## Working data
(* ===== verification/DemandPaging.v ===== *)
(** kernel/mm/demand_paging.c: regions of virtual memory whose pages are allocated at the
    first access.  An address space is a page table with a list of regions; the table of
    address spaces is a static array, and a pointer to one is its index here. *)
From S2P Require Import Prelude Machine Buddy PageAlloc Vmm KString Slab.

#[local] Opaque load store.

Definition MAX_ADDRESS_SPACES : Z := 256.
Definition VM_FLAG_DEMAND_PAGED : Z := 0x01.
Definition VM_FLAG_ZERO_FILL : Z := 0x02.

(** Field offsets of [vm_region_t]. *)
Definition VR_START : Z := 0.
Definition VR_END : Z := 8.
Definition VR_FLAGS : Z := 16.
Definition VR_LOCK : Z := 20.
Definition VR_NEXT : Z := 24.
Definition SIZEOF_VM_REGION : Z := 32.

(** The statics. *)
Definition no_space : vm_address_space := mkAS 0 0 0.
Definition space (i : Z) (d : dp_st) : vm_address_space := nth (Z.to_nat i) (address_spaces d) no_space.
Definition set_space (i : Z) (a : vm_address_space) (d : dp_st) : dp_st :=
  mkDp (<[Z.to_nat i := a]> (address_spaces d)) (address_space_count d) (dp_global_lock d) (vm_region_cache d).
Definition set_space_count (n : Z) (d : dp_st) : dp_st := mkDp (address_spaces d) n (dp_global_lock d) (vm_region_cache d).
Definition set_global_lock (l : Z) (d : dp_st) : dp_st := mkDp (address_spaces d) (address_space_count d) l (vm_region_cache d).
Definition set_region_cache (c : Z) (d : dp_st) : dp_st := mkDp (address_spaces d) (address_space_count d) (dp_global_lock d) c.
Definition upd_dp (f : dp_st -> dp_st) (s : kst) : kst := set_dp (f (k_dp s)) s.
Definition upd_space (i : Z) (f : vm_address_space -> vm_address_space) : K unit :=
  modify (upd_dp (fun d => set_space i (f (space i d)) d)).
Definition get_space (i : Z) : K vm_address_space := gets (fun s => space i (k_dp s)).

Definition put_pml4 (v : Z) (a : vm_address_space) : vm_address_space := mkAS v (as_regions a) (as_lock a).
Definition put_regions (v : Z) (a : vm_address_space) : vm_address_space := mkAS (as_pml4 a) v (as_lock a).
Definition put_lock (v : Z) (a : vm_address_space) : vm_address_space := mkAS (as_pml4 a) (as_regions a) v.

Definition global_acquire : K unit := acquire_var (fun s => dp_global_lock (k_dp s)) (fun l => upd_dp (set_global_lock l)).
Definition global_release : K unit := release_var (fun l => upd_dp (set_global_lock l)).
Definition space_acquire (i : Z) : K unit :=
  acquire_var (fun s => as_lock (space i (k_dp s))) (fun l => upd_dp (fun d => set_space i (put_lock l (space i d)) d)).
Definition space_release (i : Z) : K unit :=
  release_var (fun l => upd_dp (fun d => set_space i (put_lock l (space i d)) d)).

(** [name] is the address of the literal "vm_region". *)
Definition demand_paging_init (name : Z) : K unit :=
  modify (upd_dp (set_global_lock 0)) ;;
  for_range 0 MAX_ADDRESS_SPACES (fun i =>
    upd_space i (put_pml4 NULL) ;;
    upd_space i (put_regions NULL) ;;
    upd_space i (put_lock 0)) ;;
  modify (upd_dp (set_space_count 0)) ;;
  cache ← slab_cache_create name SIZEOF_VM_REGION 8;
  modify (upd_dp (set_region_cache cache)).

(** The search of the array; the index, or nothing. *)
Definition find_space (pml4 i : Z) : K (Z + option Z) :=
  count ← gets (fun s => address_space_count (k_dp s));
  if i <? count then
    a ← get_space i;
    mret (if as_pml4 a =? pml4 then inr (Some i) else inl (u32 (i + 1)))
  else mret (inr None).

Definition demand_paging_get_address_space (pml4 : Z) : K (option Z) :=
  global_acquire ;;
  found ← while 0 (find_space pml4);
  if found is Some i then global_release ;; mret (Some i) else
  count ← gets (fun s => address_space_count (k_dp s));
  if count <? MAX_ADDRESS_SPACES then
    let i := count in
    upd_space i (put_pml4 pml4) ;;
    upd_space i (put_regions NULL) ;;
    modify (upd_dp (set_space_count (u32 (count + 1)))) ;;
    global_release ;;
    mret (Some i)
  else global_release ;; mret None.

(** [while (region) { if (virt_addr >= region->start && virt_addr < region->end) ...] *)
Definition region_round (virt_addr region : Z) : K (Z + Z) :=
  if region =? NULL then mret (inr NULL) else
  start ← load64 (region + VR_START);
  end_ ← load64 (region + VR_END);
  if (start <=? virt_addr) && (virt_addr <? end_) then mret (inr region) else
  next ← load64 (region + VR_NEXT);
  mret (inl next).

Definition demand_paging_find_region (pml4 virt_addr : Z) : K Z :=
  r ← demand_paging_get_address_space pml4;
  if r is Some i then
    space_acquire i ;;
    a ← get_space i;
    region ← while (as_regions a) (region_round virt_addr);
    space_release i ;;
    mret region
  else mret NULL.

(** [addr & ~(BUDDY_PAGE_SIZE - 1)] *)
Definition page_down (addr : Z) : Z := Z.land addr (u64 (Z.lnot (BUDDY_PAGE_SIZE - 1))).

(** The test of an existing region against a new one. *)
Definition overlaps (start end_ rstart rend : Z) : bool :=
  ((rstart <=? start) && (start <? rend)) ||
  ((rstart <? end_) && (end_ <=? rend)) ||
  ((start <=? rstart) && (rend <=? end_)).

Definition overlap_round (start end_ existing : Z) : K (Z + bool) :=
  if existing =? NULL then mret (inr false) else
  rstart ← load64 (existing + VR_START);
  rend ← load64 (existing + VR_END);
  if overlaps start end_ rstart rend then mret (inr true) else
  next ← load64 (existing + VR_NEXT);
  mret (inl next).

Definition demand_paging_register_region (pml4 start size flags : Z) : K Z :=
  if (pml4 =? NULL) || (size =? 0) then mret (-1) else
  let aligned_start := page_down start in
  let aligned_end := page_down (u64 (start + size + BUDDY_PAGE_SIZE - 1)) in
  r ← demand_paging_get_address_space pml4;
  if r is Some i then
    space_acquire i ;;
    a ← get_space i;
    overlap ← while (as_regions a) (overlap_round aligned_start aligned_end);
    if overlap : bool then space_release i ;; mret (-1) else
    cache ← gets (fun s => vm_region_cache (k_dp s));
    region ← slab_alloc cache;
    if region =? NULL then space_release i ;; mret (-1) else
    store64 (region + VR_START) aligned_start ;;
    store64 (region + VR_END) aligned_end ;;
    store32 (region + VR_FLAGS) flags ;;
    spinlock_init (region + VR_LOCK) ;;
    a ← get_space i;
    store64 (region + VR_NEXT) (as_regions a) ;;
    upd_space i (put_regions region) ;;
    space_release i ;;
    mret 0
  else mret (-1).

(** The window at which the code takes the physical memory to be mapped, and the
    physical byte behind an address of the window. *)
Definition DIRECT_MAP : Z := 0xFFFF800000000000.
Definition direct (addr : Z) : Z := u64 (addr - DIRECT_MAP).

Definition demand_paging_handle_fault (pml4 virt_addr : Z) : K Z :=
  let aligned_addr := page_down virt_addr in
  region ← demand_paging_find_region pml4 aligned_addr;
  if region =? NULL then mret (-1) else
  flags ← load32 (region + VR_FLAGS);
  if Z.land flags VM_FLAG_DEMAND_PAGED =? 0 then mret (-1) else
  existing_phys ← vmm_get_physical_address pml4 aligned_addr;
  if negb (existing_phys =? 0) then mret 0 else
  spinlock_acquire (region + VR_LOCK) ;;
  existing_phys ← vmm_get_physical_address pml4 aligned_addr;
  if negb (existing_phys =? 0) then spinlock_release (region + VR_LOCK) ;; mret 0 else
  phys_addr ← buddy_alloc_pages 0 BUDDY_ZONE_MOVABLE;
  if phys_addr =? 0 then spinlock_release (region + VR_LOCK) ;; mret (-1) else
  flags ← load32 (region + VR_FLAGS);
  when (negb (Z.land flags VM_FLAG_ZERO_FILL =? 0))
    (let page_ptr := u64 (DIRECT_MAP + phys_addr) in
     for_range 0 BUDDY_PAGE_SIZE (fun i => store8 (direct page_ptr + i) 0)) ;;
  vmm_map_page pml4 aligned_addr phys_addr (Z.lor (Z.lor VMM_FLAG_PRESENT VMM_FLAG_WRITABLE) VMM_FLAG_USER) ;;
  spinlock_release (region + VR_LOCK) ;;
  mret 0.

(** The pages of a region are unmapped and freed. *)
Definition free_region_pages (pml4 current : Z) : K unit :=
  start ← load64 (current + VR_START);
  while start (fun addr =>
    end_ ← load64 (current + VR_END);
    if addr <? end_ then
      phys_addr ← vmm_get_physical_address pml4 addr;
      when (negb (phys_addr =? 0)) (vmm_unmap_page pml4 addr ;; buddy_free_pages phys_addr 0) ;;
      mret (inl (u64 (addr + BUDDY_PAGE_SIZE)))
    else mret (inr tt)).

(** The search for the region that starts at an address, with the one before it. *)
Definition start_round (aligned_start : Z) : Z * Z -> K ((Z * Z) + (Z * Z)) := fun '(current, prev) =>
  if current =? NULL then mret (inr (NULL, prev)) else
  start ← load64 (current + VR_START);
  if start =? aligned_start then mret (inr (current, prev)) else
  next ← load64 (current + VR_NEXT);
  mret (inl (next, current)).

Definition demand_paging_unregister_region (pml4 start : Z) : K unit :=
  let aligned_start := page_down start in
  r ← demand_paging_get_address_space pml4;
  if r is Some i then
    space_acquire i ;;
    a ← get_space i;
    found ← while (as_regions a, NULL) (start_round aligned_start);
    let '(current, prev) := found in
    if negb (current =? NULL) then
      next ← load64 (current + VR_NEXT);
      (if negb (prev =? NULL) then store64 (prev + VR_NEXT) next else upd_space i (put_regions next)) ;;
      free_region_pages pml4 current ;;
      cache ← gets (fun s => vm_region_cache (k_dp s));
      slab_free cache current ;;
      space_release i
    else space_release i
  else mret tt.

## What is required
From the data above, output only the lines between the line containing "if negb (existing_phys =? 0) then mret" and the line containing "free_region_pages pml4 current ;;", inclusive, exactly as written.

## Result
  if negb (existing_phys =? 0) then mret 0 else
  spinlock_acquire (region + VR_LOCK) ;;
  existing_phys ← vmm_get_physical_address pml4 aligned_addr;
  if negb (existing_phys =? 0) then spinlock_release (region + VR_LOCK) ;; mret 0 else
  phys_addr ← buddy_alloc_pages 0 BUDDY_ZONE_MOVABLE;
  if phys_addr =? 0 then spinlock_release (region + VR_LOCK) ;; mret (-1) else
  flags ← load32 (region + VR_FLAGS);
  when (negb (Z.land flags VM_FLAG_ZERO_FILL =? 0))
    (let page_ptr := u64 (DIRECT_MAP + phys_addr) in
     for_range 0 BUDDY_PAGE_SIZE (fun i => store8 (direct page_ptr + i) 0)) ;;
  vmm_map_page pml4 aligned_addr phys_addr (Z.lor (Z.lor VMM_FLAG_PRESENT VMM_FLAG_WRITABLE) VMM_FLAG_USER) ;;
  spinlock_release (region + VR_LOCK) ;;
  mret 0.

(** The pages of a region are unmapped and freed. *)
Definition free_region_pages (pml4 current : Z) : K unit :=
  start ← load64 (current + VR_START);
  while start (fun addr =>
    end_ ← load64 (current + VR_END);
    if addr <? end_ then
      phys_addr ← vmm_get_physical_address pml4 addr;
      when (negb (phys_addr =? 0)) (vmm_unmap_page pml4 addr ;; buddy_free_pages phys_addr 0) ;;
      mret (inl (u64 (addr + BUDDY_PAGE_SIZE)))
    else mret (inr tt)).

(** The search for the region that starts at an address, with the one before it. *)
Definition start_round (aligned_start : Z) : Z * Z -> K ((Z * Z) + (Z * Z)) := fun '(current, prev) =>
  if current =? NULL then mret (inr (NULL, prev)) else
  start ← load64 (current + VR_START);
  if start =? aligned_start then mret (inr (current, prev)) else
  next ← load64 (current + VR_NEXT);
  mret (inl (next, current)).

Definition demand_paging_unregister_region (pml4 start : Z) : K unit :=
  let aligned_start := page_down start in
  r ← demand_paging_get_address_space pml4;
  if r is Some i then
    space_acquire i ;;
    a ← get_space i;
    found ← while (as_regions a, NULL) (start_round aligned_start);
    let '(current, prev) := found in
    if negb (current =? NULL) then
      next ← load64 (current + VR_NEXT);
      (if negb (prev =? NULL) then store64 (prev + VR_NEXT) next else upd_space i (put_regions next)) ;;
      free_region_pages pml4 current ;;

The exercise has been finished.